(Stored entries)
#####

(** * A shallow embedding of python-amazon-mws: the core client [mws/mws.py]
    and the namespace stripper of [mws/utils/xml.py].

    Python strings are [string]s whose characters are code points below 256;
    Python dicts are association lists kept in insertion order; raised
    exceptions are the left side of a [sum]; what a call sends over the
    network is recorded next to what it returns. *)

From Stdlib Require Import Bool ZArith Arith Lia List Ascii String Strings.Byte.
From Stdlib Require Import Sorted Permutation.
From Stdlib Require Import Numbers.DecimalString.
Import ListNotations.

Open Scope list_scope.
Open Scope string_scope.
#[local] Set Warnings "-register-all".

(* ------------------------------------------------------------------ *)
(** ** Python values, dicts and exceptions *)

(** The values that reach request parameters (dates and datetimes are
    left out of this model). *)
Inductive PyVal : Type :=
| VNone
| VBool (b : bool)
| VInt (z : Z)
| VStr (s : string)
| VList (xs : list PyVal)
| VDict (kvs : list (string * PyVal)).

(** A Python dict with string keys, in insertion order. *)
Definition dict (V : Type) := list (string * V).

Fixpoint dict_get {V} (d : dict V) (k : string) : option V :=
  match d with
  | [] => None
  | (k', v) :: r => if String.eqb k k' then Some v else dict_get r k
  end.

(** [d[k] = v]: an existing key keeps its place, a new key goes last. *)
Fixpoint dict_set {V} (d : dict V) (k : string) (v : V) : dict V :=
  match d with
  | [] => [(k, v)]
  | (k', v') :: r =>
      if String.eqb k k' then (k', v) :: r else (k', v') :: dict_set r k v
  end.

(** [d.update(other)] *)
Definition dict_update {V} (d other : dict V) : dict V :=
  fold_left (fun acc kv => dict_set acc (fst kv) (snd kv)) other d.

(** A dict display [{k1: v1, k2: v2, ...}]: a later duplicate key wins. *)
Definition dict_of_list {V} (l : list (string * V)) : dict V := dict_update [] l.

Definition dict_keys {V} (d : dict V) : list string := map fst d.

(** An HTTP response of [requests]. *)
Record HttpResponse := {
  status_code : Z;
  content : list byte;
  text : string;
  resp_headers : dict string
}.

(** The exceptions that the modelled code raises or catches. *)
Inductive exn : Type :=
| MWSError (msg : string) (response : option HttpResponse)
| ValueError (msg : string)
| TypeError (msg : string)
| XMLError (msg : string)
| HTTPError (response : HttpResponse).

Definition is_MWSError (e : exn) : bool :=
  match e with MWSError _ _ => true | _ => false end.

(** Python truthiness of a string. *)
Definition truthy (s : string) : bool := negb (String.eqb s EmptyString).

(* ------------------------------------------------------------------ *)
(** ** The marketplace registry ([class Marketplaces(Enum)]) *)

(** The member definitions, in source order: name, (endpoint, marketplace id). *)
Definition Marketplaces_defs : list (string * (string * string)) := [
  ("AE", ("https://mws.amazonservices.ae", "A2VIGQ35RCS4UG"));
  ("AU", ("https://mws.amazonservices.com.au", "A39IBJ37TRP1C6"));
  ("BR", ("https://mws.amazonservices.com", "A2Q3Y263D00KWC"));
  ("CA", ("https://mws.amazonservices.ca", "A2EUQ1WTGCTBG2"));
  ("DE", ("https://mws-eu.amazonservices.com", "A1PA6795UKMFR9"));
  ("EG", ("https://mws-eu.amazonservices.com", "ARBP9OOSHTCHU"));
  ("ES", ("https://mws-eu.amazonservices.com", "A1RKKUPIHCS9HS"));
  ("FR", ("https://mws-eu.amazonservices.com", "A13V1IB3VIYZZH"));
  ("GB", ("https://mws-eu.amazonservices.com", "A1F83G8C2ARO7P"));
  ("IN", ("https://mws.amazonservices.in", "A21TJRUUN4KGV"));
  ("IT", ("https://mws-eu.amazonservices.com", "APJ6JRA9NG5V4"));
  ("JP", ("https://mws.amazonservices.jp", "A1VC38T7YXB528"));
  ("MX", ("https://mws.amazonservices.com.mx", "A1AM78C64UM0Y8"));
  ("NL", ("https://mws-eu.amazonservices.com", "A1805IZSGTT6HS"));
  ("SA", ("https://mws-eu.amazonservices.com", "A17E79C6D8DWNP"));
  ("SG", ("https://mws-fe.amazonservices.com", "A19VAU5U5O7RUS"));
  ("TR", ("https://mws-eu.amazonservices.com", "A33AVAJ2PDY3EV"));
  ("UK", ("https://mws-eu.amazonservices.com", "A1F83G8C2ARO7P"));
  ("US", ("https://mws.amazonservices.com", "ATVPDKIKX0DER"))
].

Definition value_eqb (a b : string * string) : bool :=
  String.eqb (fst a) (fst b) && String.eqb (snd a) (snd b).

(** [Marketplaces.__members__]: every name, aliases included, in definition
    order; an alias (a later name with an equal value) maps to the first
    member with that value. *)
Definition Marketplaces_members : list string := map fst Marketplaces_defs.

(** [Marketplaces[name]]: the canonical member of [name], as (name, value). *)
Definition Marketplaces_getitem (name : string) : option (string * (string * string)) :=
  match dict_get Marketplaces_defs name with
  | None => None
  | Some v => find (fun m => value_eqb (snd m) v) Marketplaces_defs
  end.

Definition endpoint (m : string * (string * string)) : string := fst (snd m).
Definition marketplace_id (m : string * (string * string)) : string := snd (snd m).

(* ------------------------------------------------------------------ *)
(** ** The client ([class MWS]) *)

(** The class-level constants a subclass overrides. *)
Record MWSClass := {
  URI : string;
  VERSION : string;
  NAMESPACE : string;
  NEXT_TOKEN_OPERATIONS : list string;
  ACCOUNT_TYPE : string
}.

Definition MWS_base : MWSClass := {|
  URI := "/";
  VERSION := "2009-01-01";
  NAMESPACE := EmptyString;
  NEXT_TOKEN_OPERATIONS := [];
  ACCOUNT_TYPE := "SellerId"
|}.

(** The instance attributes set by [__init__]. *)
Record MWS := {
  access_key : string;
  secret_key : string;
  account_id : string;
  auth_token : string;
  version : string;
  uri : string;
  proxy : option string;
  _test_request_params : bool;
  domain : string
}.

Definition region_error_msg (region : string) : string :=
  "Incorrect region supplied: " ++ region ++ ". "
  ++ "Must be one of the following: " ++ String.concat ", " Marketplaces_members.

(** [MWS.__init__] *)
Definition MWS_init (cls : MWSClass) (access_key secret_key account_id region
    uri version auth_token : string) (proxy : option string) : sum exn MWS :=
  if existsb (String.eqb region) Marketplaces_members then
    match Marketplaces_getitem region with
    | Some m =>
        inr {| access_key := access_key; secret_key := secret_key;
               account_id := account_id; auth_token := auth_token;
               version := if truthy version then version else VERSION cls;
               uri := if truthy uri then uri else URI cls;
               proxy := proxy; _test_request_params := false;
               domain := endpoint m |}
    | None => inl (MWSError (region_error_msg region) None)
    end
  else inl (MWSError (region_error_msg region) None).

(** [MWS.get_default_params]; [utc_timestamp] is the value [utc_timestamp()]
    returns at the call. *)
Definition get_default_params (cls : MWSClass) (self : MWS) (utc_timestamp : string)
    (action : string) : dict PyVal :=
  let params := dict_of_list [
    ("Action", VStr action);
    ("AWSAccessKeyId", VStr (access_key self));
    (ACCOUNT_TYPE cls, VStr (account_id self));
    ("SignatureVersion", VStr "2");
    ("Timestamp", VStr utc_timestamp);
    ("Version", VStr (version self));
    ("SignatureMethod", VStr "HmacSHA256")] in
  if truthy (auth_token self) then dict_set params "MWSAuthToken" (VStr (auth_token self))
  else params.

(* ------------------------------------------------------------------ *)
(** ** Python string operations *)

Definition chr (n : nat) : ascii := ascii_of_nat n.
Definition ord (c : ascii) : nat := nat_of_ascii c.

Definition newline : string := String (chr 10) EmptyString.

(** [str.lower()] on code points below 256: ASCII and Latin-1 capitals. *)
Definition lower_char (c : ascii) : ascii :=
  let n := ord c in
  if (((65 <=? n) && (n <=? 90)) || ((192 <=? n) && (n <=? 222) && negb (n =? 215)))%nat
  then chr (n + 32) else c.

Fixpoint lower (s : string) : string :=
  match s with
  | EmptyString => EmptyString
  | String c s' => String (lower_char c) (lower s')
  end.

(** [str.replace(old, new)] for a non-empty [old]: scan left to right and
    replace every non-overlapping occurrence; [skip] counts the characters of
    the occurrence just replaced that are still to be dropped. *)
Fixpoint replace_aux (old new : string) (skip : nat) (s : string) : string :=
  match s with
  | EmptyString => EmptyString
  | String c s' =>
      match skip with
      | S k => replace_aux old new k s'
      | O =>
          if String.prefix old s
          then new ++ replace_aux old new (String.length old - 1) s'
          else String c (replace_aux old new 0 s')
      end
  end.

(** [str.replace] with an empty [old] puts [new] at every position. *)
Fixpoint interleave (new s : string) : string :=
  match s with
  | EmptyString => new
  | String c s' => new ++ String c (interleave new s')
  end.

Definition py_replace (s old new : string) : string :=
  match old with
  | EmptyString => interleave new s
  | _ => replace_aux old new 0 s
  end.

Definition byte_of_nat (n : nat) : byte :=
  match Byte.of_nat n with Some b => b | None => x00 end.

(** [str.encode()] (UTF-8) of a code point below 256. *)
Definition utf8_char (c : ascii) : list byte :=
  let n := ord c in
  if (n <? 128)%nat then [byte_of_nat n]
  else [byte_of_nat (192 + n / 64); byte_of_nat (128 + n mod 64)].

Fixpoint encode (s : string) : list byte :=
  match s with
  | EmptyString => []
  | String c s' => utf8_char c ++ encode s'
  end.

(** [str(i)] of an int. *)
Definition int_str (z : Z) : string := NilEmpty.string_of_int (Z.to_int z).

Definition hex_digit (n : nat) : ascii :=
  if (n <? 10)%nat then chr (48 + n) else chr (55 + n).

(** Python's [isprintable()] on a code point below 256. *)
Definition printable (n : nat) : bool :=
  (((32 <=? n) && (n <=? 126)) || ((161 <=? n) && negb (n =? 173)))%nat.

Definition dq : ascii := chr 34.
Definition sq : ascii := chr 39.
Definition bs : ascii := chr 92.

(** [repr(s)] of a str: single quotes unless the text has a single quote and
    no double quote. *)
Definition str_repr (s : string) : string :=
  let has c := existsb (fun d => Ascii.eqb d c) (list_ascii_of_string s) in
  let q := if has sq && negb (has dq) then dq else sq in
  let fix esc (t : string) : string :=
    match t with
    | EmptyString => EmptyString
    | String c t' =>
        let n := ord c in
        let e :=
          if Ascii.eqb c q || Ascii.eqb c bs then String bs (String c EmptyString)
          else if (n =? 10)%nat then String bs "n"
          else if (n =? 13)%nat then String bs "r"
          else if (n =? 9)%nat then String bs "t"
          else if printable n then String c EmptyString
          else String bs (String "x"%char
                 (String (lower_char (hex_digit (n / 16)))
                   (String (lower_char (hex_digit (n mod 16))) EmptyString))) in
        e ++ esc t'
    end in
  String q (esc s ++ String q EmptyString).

#####

Required work: Would you print exactly, and only, the lines of the data above from the line with "VInt (z : Z)" through the line with "dict_update [] l.", inclusive?

Solved exercise:
| VInt (z : Z)
| VStr (s : string)
| VList (xs : list PyVal)
| VDict (kvs : list (string * PyVal)).

(** A Python dict with string keys, in insertion order. *)
Definition dict (V : Type) := list (string * V).

Fixpoint dict_get {V} (d : dict V) (k : string) : option V :=
  match d with
  | [] => None
  | (k', v) :: r => if String.eqb k k' then Some v else dict_get r k
  end.

(** [d[k] = v]: an existing key keeps its place, a new key goes last. *)
Fixpoint dict_set {V} (d : dict V) (k : string) (v : V) : dict V :=
  match d with
  | [] => [(k, v)]
  | (k', v') :: r =>
      if String.eqb k k' then (k', v) :: r else (k', v') :: dict_set r k v
  end.

(** [d.update(other)] *)
Definition dict_update {V} (d other : dict V) : dict V :=
  fold_left (fun acc kv => dict_set acc (fst kv) (snd kv)) other d.

(** A dict display [{k1: v1, k2: v2, ...}]: a later duplicate key wins. *)
Definition dict_of_list {V} (l : list (string * V)) : dict V := dict_update [] l.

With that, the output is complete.